● Task goal
Every line from the one containing "Global Instance snat_data_eta" to the one containing "MkOverloadKey (ok_nat_ip r)" in the records below, both included, must be set down exactly, and no other line.
= Beginning of Section =
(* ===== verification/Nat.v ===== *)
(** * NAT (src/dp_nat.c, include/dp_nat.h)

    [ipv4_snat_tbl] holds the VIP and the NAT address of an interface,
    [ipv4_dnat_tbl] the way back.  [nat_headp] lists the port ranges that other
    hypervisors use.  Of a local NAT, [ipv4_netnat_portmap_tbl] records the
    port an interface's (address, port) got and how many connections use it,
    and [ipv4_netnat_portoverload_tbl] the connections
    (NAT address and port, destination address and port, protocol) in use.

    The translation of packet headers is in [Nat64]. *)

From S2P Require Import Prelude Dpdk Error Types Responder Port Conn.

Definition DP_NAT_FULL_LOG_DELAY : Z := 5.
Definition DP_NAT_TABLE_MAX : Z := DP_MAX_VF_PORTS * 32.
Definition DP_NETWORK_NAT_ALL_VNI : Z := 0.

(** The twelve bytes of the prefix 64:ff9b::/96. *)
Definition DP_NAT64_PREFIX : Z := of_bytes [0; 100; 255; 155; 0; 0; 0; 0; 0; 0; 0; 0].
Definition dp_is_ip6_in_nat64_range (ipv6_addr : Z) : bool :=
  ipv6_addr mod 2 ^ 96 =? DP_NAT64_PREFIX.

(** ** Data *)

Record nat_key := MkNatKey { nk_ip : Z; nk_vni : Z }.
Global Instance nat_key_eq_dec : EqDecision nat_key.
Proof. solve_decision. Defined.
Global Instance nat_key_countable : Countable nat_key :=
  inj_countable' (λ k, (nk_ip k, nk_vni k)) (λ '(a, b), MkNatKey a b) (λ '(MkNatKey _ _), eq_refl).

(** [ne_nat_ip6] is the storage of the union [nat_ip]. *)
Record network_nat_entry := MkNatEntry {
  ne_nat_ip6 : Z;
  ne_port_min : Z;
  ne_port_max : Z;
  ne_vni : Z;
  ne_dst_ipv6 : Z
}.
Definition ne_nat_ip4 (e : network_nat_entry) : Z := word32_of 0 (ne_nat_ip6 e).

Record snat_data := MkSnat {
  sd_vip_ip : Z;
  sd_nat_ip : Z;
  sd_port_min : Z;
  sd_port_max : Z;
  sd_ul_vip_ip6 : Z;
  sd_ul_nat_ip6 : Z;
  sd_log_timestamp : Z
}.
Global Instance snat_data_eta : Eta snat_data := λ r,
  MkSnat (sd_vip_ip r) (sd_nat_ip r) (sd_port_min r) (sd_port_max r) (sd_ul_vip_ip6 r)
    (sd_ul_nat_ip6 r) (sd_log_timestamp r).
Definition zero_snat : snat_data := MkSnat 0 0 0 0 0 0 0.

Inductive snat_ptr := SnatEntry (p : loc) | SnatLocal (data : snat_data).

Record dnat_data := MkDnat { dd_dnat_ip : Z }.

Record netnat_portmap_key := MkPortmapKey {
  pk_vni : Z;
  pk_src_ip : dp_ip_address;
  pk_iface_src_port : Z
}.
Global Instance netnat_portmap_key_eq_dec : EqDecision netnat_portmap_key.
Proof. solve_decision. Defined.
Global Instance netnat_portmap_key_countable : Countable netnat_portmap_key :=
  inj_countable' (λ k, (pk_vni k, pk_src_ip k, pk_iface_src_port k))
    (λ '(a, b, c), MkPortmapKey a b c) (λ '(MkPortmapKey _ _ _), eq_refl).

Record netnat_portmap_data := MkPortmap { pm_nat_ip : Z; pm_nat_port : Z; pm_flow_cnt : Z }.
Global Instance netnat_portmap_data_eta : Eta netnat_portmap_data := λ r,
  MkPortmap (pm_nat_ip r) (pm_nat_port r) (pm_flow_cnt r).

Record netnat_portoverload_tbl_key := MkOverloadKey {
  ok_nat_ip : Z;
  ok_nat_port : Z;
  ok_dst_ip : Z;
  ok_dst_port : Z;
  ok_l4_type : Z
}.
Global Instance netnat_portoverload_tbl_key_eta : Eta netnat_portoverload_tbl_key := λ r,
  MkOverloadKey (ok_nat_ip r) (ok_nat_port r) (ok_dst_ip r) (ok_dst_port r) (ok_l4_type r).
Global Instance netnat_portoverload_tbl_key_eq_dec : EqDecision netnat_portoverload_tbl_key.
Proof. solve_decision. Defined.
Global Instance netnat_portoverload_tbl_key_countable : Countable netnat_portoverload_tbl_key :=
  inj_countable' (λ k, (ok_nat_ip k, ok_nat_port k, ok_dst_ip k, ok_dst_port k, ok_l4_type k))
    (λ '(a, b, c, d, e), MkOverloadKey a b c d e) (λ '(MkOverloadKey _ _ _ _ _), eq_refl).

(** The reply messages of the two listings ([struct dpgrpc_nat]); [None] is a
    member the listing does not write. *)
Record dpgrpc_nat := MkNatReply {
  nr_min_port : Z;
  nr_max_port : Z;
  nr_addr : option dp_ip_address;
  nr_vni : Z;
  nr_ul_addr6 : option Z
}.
= End of Section =
= Beginning of Section =
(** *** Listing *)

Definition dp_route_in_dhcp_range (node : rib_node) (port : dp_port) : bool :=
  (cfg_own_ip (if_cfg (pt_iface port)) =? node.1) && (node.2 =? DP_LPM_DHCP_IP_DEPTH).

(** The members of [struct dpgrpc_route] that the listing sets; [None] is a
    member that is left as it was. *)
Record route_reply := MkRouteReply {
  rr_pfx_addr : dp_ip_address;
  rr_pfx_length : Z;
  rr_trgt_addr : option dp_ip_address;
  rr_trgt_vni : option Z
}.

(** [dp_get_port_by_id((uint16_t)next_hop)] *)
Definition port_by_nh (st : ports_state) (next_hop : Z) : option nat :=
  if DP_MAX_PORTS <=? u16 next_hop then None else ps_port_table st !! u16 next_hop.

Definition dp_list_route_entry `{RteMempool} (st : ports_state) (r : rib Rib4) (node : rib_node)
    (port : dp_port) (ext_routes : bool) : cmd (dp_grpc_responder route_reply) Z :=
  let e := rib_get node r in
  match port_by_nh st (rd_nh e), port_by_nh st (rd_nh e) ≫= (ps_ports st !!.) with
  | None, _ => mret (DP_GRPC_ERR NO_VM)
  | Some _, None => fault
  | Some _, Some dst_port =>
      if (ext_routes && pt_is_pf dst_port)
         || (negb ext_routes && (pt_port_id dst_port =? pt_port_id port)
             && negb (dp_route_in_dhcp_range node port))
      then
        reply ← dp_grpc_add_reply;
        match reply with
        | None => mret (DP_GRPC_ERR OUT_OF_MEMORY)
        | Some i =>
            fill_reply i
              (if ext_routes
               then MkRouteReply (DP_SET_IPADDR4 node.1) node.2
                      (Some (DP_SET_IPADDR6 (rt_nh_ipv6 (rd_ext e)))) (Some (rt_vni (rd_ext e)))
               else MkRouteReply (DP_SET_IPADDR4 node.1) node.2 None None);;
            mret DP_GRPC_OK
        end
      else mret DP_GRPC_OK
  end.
= End of Section =
● Output below
Global Instance snat_data_eta : Eta snat_data := λ r,
  MkSnat (sd_vip_ip r) (sd_nat_ip r) (sd_port_min r) (sd_port_max r) (sd_ul_vip_ip6 r)
    (sd_ul_nat_ip6 r) (sd_log_timestamp r).
Definition zero_snat : snat_data := MkSnat 0 0 0 0 0 0 0.

Inductive snat_ptr := SnatEntry (p : loc) | SnatLocal (data : snat_data).

Record dnat_data := MkDnat { dd_dnat_ip : Z }.

Record netnat_portmap_key := MkPortmapKey {
  pk_vni : Z;
  pk_src_ip : dp_ip_address;
  pk_iface_src_port : Z
}.
Global Instance netnat_portmap_key_eq_dec : EqDecision netnat_portmap_key.
Proof. solve_decision. Defined.
Global Instance netnat_portmap_key_countable : Countable netnat_portmap_key :=
  inj_countable' (λ k, (pk_vni k, pk_src_ip k, pk_iface_src_port k))
    (λ '(a, b, c), MkPortmapKey a b c) (λ '(MkPortmapKey _ _ _), eq_refl).

Record netnat_portmap_data := MkPortmap { pm_nat_ip : Z; pm_nat_port : Z; pm_flow_cnt : Z }.
Global Instance netnat_portmap_data_eta : Eta netnat_portmap_data := λ r,
  MkPortmap (pm_nat_ip r) (pm_nat_port r) (pm_flow_cnt r).

Record netnat_portoverload_tbl_key := MkOverloadKey {
  ok_nat_ip : Z;
  ok_nat_port : Z;
  ok_dst_ip : Z;
  ok_dst_port : Z;
  ok_l4_type : Z
}.
Global Instance netnat_portoverload_tbl_key_eta : Eta netnat_portoverload_tbl_key := λ r,
  MkOverloadKey (ok_nat_ip r) (ok_nat_port r) (ok_dst_ip r) (ok_dst_port r) (ok_l4_type r).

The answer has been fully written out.